- [Assigned task]
Scan the entries below. Report each line where the string "Require" occurs.

- [Material for this exercise]
(** * Framebuffer character driver (drivers/video/fb.c): pan-info queue,
      poll notification, open/close reference counting, read/write clamps.

    A shallow embedding of the driver's functions, followed by the
    properties of the driver's specification that were checked on it. *)

From stdpp Require Import base numbers list option gmap.
From Stdlib Require Import Strings.Byte.

Local Open Scope Z_scope.

(** ** Return codes (errno.h; the driver returns them negated) *)

Definition OK : Z := 0.
Definition ENOMEM : Z := 12.
Definition EBUSY : Z := 16.
Definition EINVAL : Z := 22.
Definition ENOTTY : Z := 25.
Definition EFBIG : Z := 27.
Definition ENOSPC : Z := 28.

(** The specification's names for the failures.  The driver has a single
    code, [-ENOSPC], for a rejected ring-buffer write and for an empty
    ring buffer. *)
Definition InvalidArgument : Z := - EINVAL.
Definition QueueFull : Z := - ENOSPC.
Definition QueueEmpty : Z := - ENOSPC.
Definition Busy : Z := - EBUSY.
Definition BufferFull : Z := - EFBIG.
Definition OutOfMemory : Z := - ENOMEM.

(** [FB_NO_OVERLAY] (nuttx/video/fb.h): the "no overlay" sentinel. *)
Definition FB_NO_OVERLAY : Z := -1.

(** [POLLOUT] (poll.h). *)
Definition POLLOUT : Z := 4.

(** ** Outcomes

    A call either returns, or leaves defined behaviour: a [DEBUGASSERT]
    that fires, an access outside an array, a division by zero. *)

Inductive trap : Type :=
  | AssertFailed
  | OutOfBounds
  | DivByZero.

Inductive outcome (A : Type) : Type :=
  | Done (a : A)
  | Trap (t : trap).
Arguments Done {A} a.
Arguments Trap {A} t.

#[global] Instance outcome_ret : MRet outcome := fun A a => Done a.
#[global] Instance outcome_bind : MBind outcome := fun A B f m =>
  match m with
  | Done a => f a
  | Trap t => Trap t
  end.

Definition returns {A} (m : outcome A) (a : A) : Prop := m = Done a.

(** ** Build configuration

    What fb.c takes from the build: [sizeof(union fb_paninfo_u)],
    [CONFIG_VIDEO_FB_NPOLLWAITERS], whether [DEBUGASSERT] is compiled in
    ([CONFIG_DEBUG_ASSERTIONS]) and the width of [size_t]. *)

Record config : Type := {
  sizeof_paninfo : nat;
  NPOLLWAITERS : nat;
  debug_assertions : bool;
  size_bits : Z;                (* width of size_t and ssize_t *)
  off_bits : Z                  (* width of off_t *)
}.

(** [DEBUGASSERT(c)] (assert.h, not part of the driver): the condition
    is checked only when assertions are compiled in, and is fatal then;
    otherwise the macro expands to nothing. *)
Definition DEBUGASSERT (cfg : config) (c : bool) : outcome unit :=
  if debug_assertions cfg && negb c then Trap AssertFailed else Done tt.

(** ** The ring buffer (nuttx/mm/circbuf.h) *)

(** Modelled from the spec: the ring-buffer collaborator, whose code
    (mm/circbuf) is not part of the driver.  It is a fixed-capacity byte
    queue; write, peek and skip transfer as many bytes as fit (are
    pending) and return that count, zero when nothing moved. *)
Record circbuf_s : Type := {
  cb_size : nat;              (* capacity in bytes *)
  cb_data : list byte         (* pending bytes, oldest first *)
}.

(** A ring buffer in cleared memory, as [kmm_zalloc] hands it out:
    nothing pending and no capacity. *)
Definition circbuf_zero : circbuf_s := {| cb_size := 0; cb_data := [] |}.

(** Modelled from the spec: [circbuf_init] with a buffer of its own (the
    [NULL] base the driver passes).  When the memory for the buffer is
    there ([ok]) the queue starts empty with the capacity asked for and 0
    is returned; when it is not, the structure is left as it was and the
    value returned is negative. *)
Definition circbuf_init (circ : circbuf_s) (bytes : nat) (ok : bool)
  : circbuf_s * Z :=
  if ok then ({| cb_size := bytes; cb_data := [] |}, 0)
  else (circ, - ENOMEM).

(** Modelled from the spec: [circbuf_used], [circbuf_space] and
    [circbuf_is_full]: the bytes pending, the bytes free, and whether no
    byte is free. *)
Definition circbuf_used (c : circbuf_s) : nat := length (cb_data c).

Definition circbuf_space (c : circbuf_s) : nat :=
  (cb_size c - circbuf_used c)%nat.

Definition circbuf_is_full (c : circbuf_s) : bool :=
  Nat.eqb (circbuf_space c) 0.

(** Modelled from the spec: [circbuf_write] appends as much of the
    request as there is room for and returns that count. *)
Definition circbuf_write (c : circbuf_s) (src : list byte) (bytes : nat)
  : circbuf_s * Z :=
  let n := Nat.min bytes (circbuf_space c) in
  ({| cb_size := cb_size c; cb_data := cb_data c ++ take n src |},
   Z.of_nat n).

(** Modelled from the spec: [circbuf_peek] copies the oldest bytes, as
    many as asked for and pending, without taking them out. *)
Definition circbuf_peek (c : circbuf_s) (bytes : nat) : list byte * Z :=
  let n := Nat.min bytes (circbuf_used c) in
  (take n (cb_data c), Z.of_nat n).

(** Modelled from the spec: [circbuf_skip] drops the oldest bytes, as
    many as asked for and pending. *)
Definition circbuf_skip (c : circbuf_s) (bytes : nat) : circbuf_s * Z :=
  let n := Nat.min bytes (circbuf_used c) in
  ({| cb_size := cb_size c; cb_data := drop n (cb_data c) |}, Z.of_nat n).

(** ** Driver state *)

(** A poll waiter ([struct pollfd *]) is known by its address. *)
Definition pollfd_ptr : Type := nat.

(** [struct fb_paninfo_s]. *)
Record fb_paninfo_s : Type := {
  buf : circbuf_s;
  fds : list (option pollfd_ptr)   (* NULL is [None] *)
}.

(** [struct fb_chardev_s].  The watchdog, when armed, holds the delay and
    the argument of its callback, the index of a pan-info slot;
    [paninfo_count] is the length of [paninfo]. *)
Record fb_chardev_s : Type := {
  plane : Z;
  vsyncoffset : Z;
  wdog : option (Z * Z);
  crefs : Z;
  paninfo : list fb_paninfo_s
}.

Definition paninfo_count (fb : fb_chardev_s) : Z :=
  Z.of_nat (length (paninfo fb)).

Definition set_paninfo (fb : fb_chardev_s) (l : list fb_paninfo_s)
  : fb_chardev_s :=
  {| plane := plane fb; vsyncoffset := vsyncoffset fb; wdog := wdog fb;
     crefs := crefs fb; paninfo := l |}.

Definition set_wdog (fb : fb_chardev_s) (w : option (Z * Z))
  : fb_chardev_s :=
  {| plane := plane fb; vsyncoffset := vsyncoffset fb; wdog := w;
     crefs := crefs fb; paninfo := paninfo fb |}.

Definition set_crefs (fb : fb_chardev_s) (n : Z) : fb_chardev_s :=
  {| plane := plane fb; vsyncoffset := vsyncoffset fb; wdog := wdog fb;
     crefs := n; paninfo := paninfo fb |}.

Definition set_vsyncoffset (fb : fb_chardev_s) (n : Z) : fb_chardev_s :=
  {| plane := plane fb; vsyncoffset := n; wdog := wdog fb;
     crefs := crefs fb; paninfo := paninfo fb |}.

(** Dereferencing [&fb->paninfo[id]]: outside the array the access is
    undefined. *)
Definition slot_at (fb : fb_chardev_s) (id : Z) : outcome fb_paninfo_s :=
  if (0 <=? id) && (id <? paninfo_count fb) then
    match paninfo fb !! Z.to_nat id with
    | Some p => Done p
    | None => Trap OutOfBounds
    end
  else Trap OutOfBounds.

Definition set_slot (fb : fb_chardev_s) (id : Z) (p : fb_paninfo_s)
  : fb_chardev_s :=
  set_paninfo fb (<[Z.to_nat id := p]> (paninfo fb)).

Definition set_buf (p : fb_paninfo_s) (c : circbuf_s) : fb_paninfo_s :=
  {| buf := c; fds := fds p |}.

Definition set_fds (p : fb_paninfo_s) (l : list (option pollfd_ptr))
  : fb_paninfo_s :=
  {| buf := buf p; fds := l |}.

(** ** Files, per-open-file state and the hardware's optional hooks *)

(** [struct fb_priv_s]. *)
Record fb_priv_s : Type := { overlay : Z }.

(** The kernel heap, as far as the driver's [fb_priv_s] allocations go:
    the live blocks by address. *)
Abbreviation kheap := (gmap nat fb_priv_s).

(** [struct file]: the fields the driver uses.  [f_priv] is the address
    of the file's [fb_priv_s], NULL being [None]. *)
Record file : Type := {
  f_priv : option nat;
  f_pos : Z
}.

(** Which optional operations of [struct fb_vtable_s] are not NULL. *)
Record fb_vtable_s : Type := {
  vt_open : bool;
  vt_close : bool;
  vt_pandisplay : bool;
  vt_panoverlay : bool
}.

(** What the surroundings answer during one call: the return value of
    [nxmutex_lock], whether [kmm_zalloc] finds memory, and the return
    value of the hardware hook if the call invokes one. *)
Record env : Type := {
  lock_ret : Z;
  alloc_ok : bool;
  hook_ret : Z
}.

(** Calls made to the hardware's open and close operations. *)
Inductive hook_call : Type :=
  | HwOpen
  | HwClose.

#[global] Instance hook_call_eq_dec : EqDecision hook_call.
Proof. solve_decision. Defined.

(** [int16_t]: conversion of a value to the type of [crefs]. *)
Definition to_int16 (z : Z) : Z := (z + 32768) mod 65536 - 32768.

(** Modelled from the spec: [kmm_zalloc] (nuttx/kmalloc.h) gives a block
    at an address not in use, or NULL when memory is short. *)
Definition kmm_zalloc (h : kheap) (ok : bool) : option nat :=
  if ok then Some (fresh (dom h)) else None.

(** Modelled from the spec: [kmm_free] releases a live block; releasing
    NULL does nothing, and releasing any other address is undefined. *)
Definition kmm_free (h : kheap) (p : option nat) : outcome kheap :=
  match p with
  | None => Done h
  | Some a => if decide (is_Some (h !! a)) then Done (delete a h)
              else Trap OutOfBounds
  end.

(** ** The hardware's answers *)

(** [struct fb_videoinfo_s], [struct fb_planeinfo_s] and
    [struct fb_overlayinfo_s]: the fields fb.c reads.  Frame memory is
    kept by content. *)
Record fb_videoinfo_s : Type := {
  vi_yres : Z;
  vi_nplanes : Z;
  vi_noverlays : Z
}.

Record fb_planeinfo_s : Type := {
  pi_fbmem : list byte;
  pi_fblen : Z;
  pi_yres_virtual : Z;
  pi_bpp : Z
}.

Record fb_overlayinfo_s : Type := {
  oi_fbmem : list byte;
  oi_fblen : Z;
  oi_yres : Z;
  oi_yres_virtual : Z;
  oi_bpp : Z
}.

(** The mandatory queries of the vtable and [getoverlayinfo], each giving
    its return value and what it stored. *)
Record fb_hw : Type := {
  getvideoinfo : Z * fb_videoinfo_s;
  getplaneinfo : Z -> Z * fb_planeinfo_s;
  getoverlayinfo : Z -> Z * fb_overlayinfo_s
}.

(** [struct fb_panelinfo_s]. *)
Record fb_panelinfo_s : Type := {
  fbmem : list byte;
  fblen : Z;
  fbcount : Z;
  bpp : Z
}.

Definition to_uint8 (z : Z) : Z := z mod 256.

(** [struct pollfd]: its address and its [priv] field, which the driver
    points at the waiter entry it took (slot, index). *)
Record pollfd : Type := {
  pfd_addr : pollfd_ptr;
  pfd_priv : option (Z * nat)
}.

(** The pan commands of [fb_ioctl].  The argument is the image of the
    local [union fb_paninfo_u] once the caller's structure has been
    copied into it; for the overlay command, with [oinfo->overlay]. *)
Inductive fb_cmd : Type :=
  | FBIOPAN_OVERLAY (ov : Z) (paninfo : list byte)
  | FBIOPAN_DISPLAY (paninfo : list byte).

(** Calls made to the hardware's pan operations, with what they
    returned. *)
Inductive pan_call : Type :=
  | HwPanOverlay (ret : Z)
  | HwPanDisplay (ret : Z).
Lemma find_record_absent items (e s : string) :
  (s, e) ∉ item_key <$> items →
  find_record record_from_datamodel items e s = None.
Proof.
  induction items as [|x items IH]; intros H; simpl; [done|].
  rewrite decide_False.
  - apply IH. intros ?. apply H. by right.
  - intros [<- <-]. apply H. by left.
Qed.

(** Dropping items with other names does not change what a lookup
    finds. *)
Lemma find_record_filter (P : @record_item record_data → Prop)
    `{!∀ x, Decision (P x)} items (e s : string) :
  (∀ x, x ∈ items → item_key x = (s, e) → P x) →
  find_record record_from_datamodel (filter P items) e s
  = find_record record_from_datamodel items e s.
Proof.
  induction items as [|x items IH]; intros HP; [done|].
  rewrite filter_cons. simpl.
  destruct (decide (specification_name x = s ∧ entry_name x = e))
    as [[Hs He]|Hne].
  - rewrite decide_True.
    + simpl. by rewrite decide_True.
    + apply HP; [by left|]. unfold item_key. by rewrite Hs, He.
  - destruct (decide (P x)); simpl.
    + rewrite decide_False by done. apply IH.
      intros y Hy. apply HP. by right.
    + apply IH. intros y Hy. apply HP. by right.
Qed.

Lemma find_record_merge items record_info (e s : string) :
  find_record record_from_datamodel
    (merge_record_items (Some items) record_info) e s
  = if decide ((s, e) ∈ item_key <$> record_info)
    then find_record record_from_datamodel record_info e s
    else find_record record_from_datamodel items e s.
Proof.
  unfold merge_record_items. rewrite find_record_app.
  set (kept := filter (λ x, item_key x ∉ item_key <$> record_info) items).
  destruct (decide ((s, e) ∈ item_key <$> record_info)) as [Hnew|Hold].
  - rewrite decide_False; [done|].
    intros (x & Hk & Hx)%list_elem_of_fmap.
    apply list_elem_of_filter in Hx as [Hx _]. apply Hx. by rewrite <- Hk.
  - assert (find_record record_from_datamodel kept e s
            = find_record record_from_datamodel items e s) as Hkept.
    { apply find_record_filter. intros x _ Hk. by rewrite Hk. }
    destruct (decide ((s, e) ∈ item_key <$> kept)) as [Hin|Hnin]; [done|].
    rewrite find_record_absent by done.
    by rewrite <- Hkept, find_record_absent.
Qed.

- [Answer space]
From stdpp Require Import base numbers list option gmap.
From Stdlib Require Import Strings.Byte.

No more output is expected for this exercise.